Your task
Exactly copy the final stretch of the listing below: the line with "Definition Epsilon : char := 917%N." and every line after it.
══ Exercise inputs
(** X11.  A fetch that runs to completion without being cancelled leaves a
    list, an error and a loading flag that depend on the outcome alone:
    whatever list and error the hook held before, and whichever controller
    was current, the result is the same.  Nothing of an earlier snapshot is
    merged into the new one. *)
Theorem completed_fetch_forgets_history
    (o : outcome) (s1 s2 : ListHooks.states) (heap1 heap2 : list bool) :
  Session.genuine o = true ->
  (let run st heap :=
     UseTransactions.fetchMyTransactions_settle o
       (fst (fst (UseTransactions.fetchMyTransactions_start st heap))) in
   let view st :=
     (UseTransactions.transactions st, UseTransactions.isLoading st,
      UseTransactions.error st) in
   view (run (ListHooks.of_transactions s1) heap1)
   = view (run (ListHooks.of_transactions s2) heap2)) /\
  (let run st heap :=
     UseServices.fetchServices_settle o
       (fst (fst (UseServices.fetchServices_start st heap))) in
   let view st :=
     (UseServices.services st, UseServices.isLoading st,
      UseServices.isError st) in
   view (run (ListHooks.of_services s1) heap1)
   = view (run (ListHooks.of_services s2) heap2)) /\
  (let run st heap :=
     UseSaccoDirectory.fetchSaccos_settle o
       (fst (fst (UseSaccoDirectory.fetchSaccos_start st heap))) in
   let view st :=
     (UseSaccoDirectory.saccos st, UseSaccoDirectory.isLoading st,
      UseSaccoDirectory.error st) in
   view (run (ListHooks.of_saccos s1) heap1)
   = view (run (ListHooks.of_saccos s2) heap2)) /\
  (let run st heap :=
     UsePaymentProviders.fetchProviders_settle o
       (fst (fst (UsePaymentProviders.fetchProviders_start st heap))) in
   let view st :=
     (UsePaymentProviders.providers st, UsePaymentProviders.isLoading st,
      UsePaymentProviders.error st) in
   view (run (ListHooks.of_providers s1) heap1)
   = view (run (ListHooks.of_providers s2) heap2)) /\
  (let run st heap :=
     UseMemberships.fetchMemberships_settle o
       (fst (fst (UseMemberships.fetchMemberships_start st heap))) in
   let view st :=
     (UseMemberships.memberships st, UseMemberships.isLoading st,
      UseMemberships.error st) in
   view (run (ListHooks.of_memberships s1) heap1)
   = view (run (ListHooks.of_memberships s2) heap2)) /\
  (let run st heap :=
     UseLoans.fetchMyLoans_settle o
       (fst (fst (UseLoans.fetchMyLoans_start st heap))) in
   let view st :=
     (UseLoans.loans st, UseLoans.isLoading st, UseLoans.isError st) in
   view (run (ListHooks.of_loans s1) heap1)
   = view (run (ListHooks.of_loans s2) heap2)).
Proof.
  intros Hg. cbv zeta.
  unfold UseTransactions.fetchMyTransactions_start,
    UseServices.fetchServices_start, UseSaccoDirectory.fetchSaccos_start,
    UsePaymentProviders.fetchProviders_start,
    UseMemberships.fetchMemberships_start, UseLoans.fetchMyLoans_start.
  cbn [fst snd new_AbortController]. unfold_fetch.
  destruct o as [r | e].
  - destruct (normalize (data r)) as [e | d] eqn:Hn.
    + rewrite (normalize_error_not_canceled _ _ Hn). repeat split.
    + repeat split.
  - rewrite (genuine_rejected e Hg). repeat split.
Qed.
(** The sample data quoted in another unit: every price doubled. *)
Definition doubled_data : gmap string DataFrame :=
  <["AAPL" := map (scale_row (Q2Qc 2)) aapl_rows]>
    (<["MSFT" := map (scale_row (Q2Qc 2)) msft_rows]> ∅).

Definition doubled_upstream (req : Request) : outcome (gmap string DataFrame) :=
  Returned doubled_data.

(** The sample data with a longer history before the same last rows. *)
Definition longer_data : gmap string DataFrame :=
  <["AAPL" := msft_day1 :: aapl_rows]> (<["MSFT" := [msft_day2]]> ∅).

Definition longer_upstream (req : Request) : outcome (gmap string DataFrame) :=
  Returned longer_data.

(** Only [AAPL] fetched. *)
Definition aapl_only_data : gmap string DataFrame := <["AAPL" := aapl_rows]> ∅.

Definition aapl_only_upstream (req : Request) : outcome (gmap string DataFrame) :=
  Returned aapl_only_data.

(** A close of zero followed by a positive close. *)
Definition zero_close_rows : DataFrame :=
  [ {| Date := mk_date 2023 1 3; Open := Q2Qc 1; High := Q2Qc 1; Low := Q2Qc 0;
       Close := Q2Qc 0; Volume := 10 |};
    {| Date := mk_date 2023 1 4; Open := Q2Qc 1; High := Q2Qc 2; Low := Q2Qc 1;
       Close := Q2Qc 2; Volume := 20 |} ].


Definition zero_close_data : gmap string DataFrame := <["AAPL" := zero_close_rows]> ∅.

Definition zero_close_upstream (req : Request) : outcome (gmap string DataFrame) :=
  Returned zero_close_data.

(** ** The monad and the loops *)

Lemma bind_ret {A B} (a : A) (k : A -> M B) : bind (ret a) k = k a.
Proof. unfold bind, ret. destruct (k a) as [log r]. reflexivity. Qed.

Lemma for_each_ret {A S} (xs : list A) (body : S -> A -> M S) (f : S -> A -> S) :
  (forall s a, a ∈ xs -> body s a = ret (f s a)) ->
  forall s, for_each xs body s = ret (fold_left f xs s).
Proof.
  induction xs as [|a xs IH]; intros Hbody s; cbn [for_each fold_left].
  - reflexivity.
  - rewrite Hbody by apply list_elem_of_here. rewrite bind_ret.
    apply IH. intros s' b Hb. apply Hbody. now apply list_elem_of_further.
Qed.

Lemma list_comp_ret {A B} (xs : list A) (f : A -> M B) (g : A -> B) :
  (forall a, a ∈ xs -> f a = ret (g a)) -> list_comp f xs = ret (map g xs).
Proof.
  induction xs as [|a xs IH]; intros Hf; cbn [list_comp map].
  - reflexivity.
  - rewrite Hf by apply list_elem_of_here. rewrite bind_ret.
    rewrite IH by (intros b Hb; apply Hf; now apply list_elem_of_further).
    now rewrite bind_ret.
Qed.

Lemma fold_add_trace {A} (t : A -> Scatter) (xs : list A) (fig : Figure) :
  fold_left (fun fig a => add_trace fig (t a)) xs fig
  = {| data := data fig ++ map t xs; layout := layout fig |}.
Proof.
  revert fig. induction xs as [|a xs IH]; intros fig; cbn [fold_left map].
  - rewrite app_nil_r. now destruct fig.
  - rewrite IH. cbn. now rewrite <- app_assoc.
Qed.
(** [list.pop()]: the last element, [IndexError] on the empty list. *)
Fixpoint pop {A} (l : list A) : result (A * list A) :=
  match l with
  | [] => Raise IndexError
  | [x] => Ok (x, [])
  | y :: l' => '(x, r) ← pop l'; Ok (x, y :: r)
  end.

(** [list.remove(x)]: drops the first occurrence, [ValueError] when absent. *)
Fixpoint remove {A} `{EqDecision A} (x : A) (l : list A) : result (list A) :=
  match l with
  | [] => Raise ValueError
  | y :: l' => if decide (y = x) then Ok l' else r ← remove x l'; Ok (y :: r)
  end.

(** [list.count(x)] and, on a one-character argument, [str.count(x)]. *)
Definition count {A} `{EqDecision A} (x : A) (l : list A) : nat :=
  length (filter (fun y => y = x) l).

(** [x[i], x[j] = x[j], x[i]] for indices inside the list. *)
Definition swap {A} (i j : nat) (x : list A) : list A :=
  match x !! i, x !! j with
  | Some a, Some b => <[j:=a]> (<[i:=b]> x)
  | _, _ => x
  end.

(** ** random.shuffle

    The standard library's in-place Fisher-Yates:
    [for i in reversed(range(1, len(x))): j = randbelow(i + 1); swap x[i], x[j]].
    The raw draws of the random source are an argument; [randbelow n] reduces
    the next one modulo [n]. *)
Definition randbelow (n : nat) (rnd : list nat) : nat * list nat :=
  match rnd with
  | [] => (0, [])
  | r :: rnd' => (r mod n, rnd')
  end.

Fixpoint shuffle_from {A} (i : nat) (rnd : list nat) (x : list A) : list A :=
  match i with
  | 0 => x
  | S i' => let '(j, rnd') := randbelow (S i) rnd in
            shuffle_from i' rnd' (swap i j x)
  end.

Definition shuffle {A} (rnd : list nat) (x : list A) : list A :=
  shuffle_from (length x - 1) rnd x.

(** ** itertools.permutations

    [permutations hand r]: the ordered arrangements of [r] elements taken
    from distinct positions of [hand], in lexicographic order of the
    positions.  [picks l] pairs every element with the others, by position. *)
Fixpoint picks {A} (l : list A) : list (A * list A) :=
  match l with
  | [] => []
  | x :: t => (x, t) :: map (fun '(y, rest) => (y, x :: rest)) (picks t)
  end.

Fixpoint permutations {A} (l : list A) (r : nat) : list (list A) :=
  match r with
  | 0 => [[]]
  | S r' => flat_map (fun '(x, rest) => map (cons x) (permutations rest r')) (picks l)
  end.

(** [range(2, k + 1)] and [range(k, 1, -1)]. *)
Definition range_up (k : nat) : list nat := seq 2 (k - 1).
Definition range_down (k : nat) : list nat := reverse (seq 2 (k - 1)).

(** ** Ordering of [(score, word)] tuples and [list.sort(reverse=True)] *)

Fixpoint str_ltb (a b : str) : bool :=
  match a, b with
  | [], [] => false
  | [], _ :: _ => true
  | _ :: _, [] => false
  | x :: a', y :: b' => if (x <? y)%N then true
                        else if (y <? x)%N then false
                        else str_ltb a' b'
  end.

Definition tuple_ltb (p q : nat * str) : bool :=
  if p.1 <? q.1 then true
  else if q.1 <? p.1 then false
  else str_ltb p.2 q.2.

(** Stable insertion into a descending list: [x] goes after the elements
    that are not smaller than it. *)
Fixpoint insert_desc (x : nat * str) (l : list (nat * str)) : list (nat * str) :=
  match l with
  | [] => [x]
  | y :: l' => if tuple_ltb y x then x :: y :: l' else y :: insert_desc x l'
  end.

Definition sort_reverse (l : list (nat * str)) : list (nat * str) :=
  foldl (fun acc x => insert_desc x acc) [] l.

(** [d[key]] on a dictionary kept in insertion order: [KeyError] when absent. *)
Fixpoint getitem {K V} `{EqDecision K} (d : list (K * V)) (key : K) : result V :=
  match d with
  | [] => Raise KeyError
  | (k, v) :: d' => if decide (k = key) then Ok v else getitem d' key
  end.

(** ** The Greek alphabet (code points U+0391 to U+03A9) *)

Definition Alpha : char := 913%N.
Definition Beta : char := 914%N.
Definition Gamma : char := 915%N.
Definition Delta : char := 916%N.
Definition Epsilon : char := 917%N.
Definition Zeta : char := 918%N.
Definition Eta : char := 919%N.
Definition Theta : char := 920%N.
Definition Iota : char := 921%N.
Definition Kappa : char := 922%N.
Definition Lambda : char := 923%N.
Definition Mu : char := 924%N.
Definition Nu : char := 925%N.
Definition Xi : char := 926%N.
Definition Omicron : char := 927%N.
Definition Pi : char := 928%N.
Definition Rho : char := 929%N.
Definition Sigma : char := 931%N.
Definition Tau : char := 932%N.
Definition Upsilon : char := 933%N.
Definition Phi : char := 934%N.
Definition Chi : char := 935%N.
Definition Psi : char := 936%N.
Definition Omega : char := 937%N.

(** ** class SakClass

    The object is its [sak] list; [letters] is the same constant table in
    every instance. *)
Module SakClass.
════
Answer area
Definition Epsilon : char := 917%N.
Definition Zeta : char := 918%N.
Definition Eta : char := 919%N.
Definition Theta : char := 920%N.
Definition Iota : char := 921%N.
Definition Kappa : char := 922%N.
Definition Lambda : char := 923%N.
Definition Mu : char := 924%N.
Definition Nu : char := 925%N.
Definition Xi : char := 926%N.
Definition Omicron : char := 927%N.
Definition Pi : char := 928%N.
Definition Rho : char := 929%N.
Definition Sigma : char := 931%N.
Definition Tau : char := 932%N.
Definition Upsilon : char := 933%N.
Definition Phi : char := 934%N.
Definition Chi : char := 935%N.
Definition Psi : char := 936%N.
Definition Omega : char := 937%N.

(** ** class SakClass

    The object is its [sak] list; [letters] is the same constant table in
    every instance. *)
Module SakClass.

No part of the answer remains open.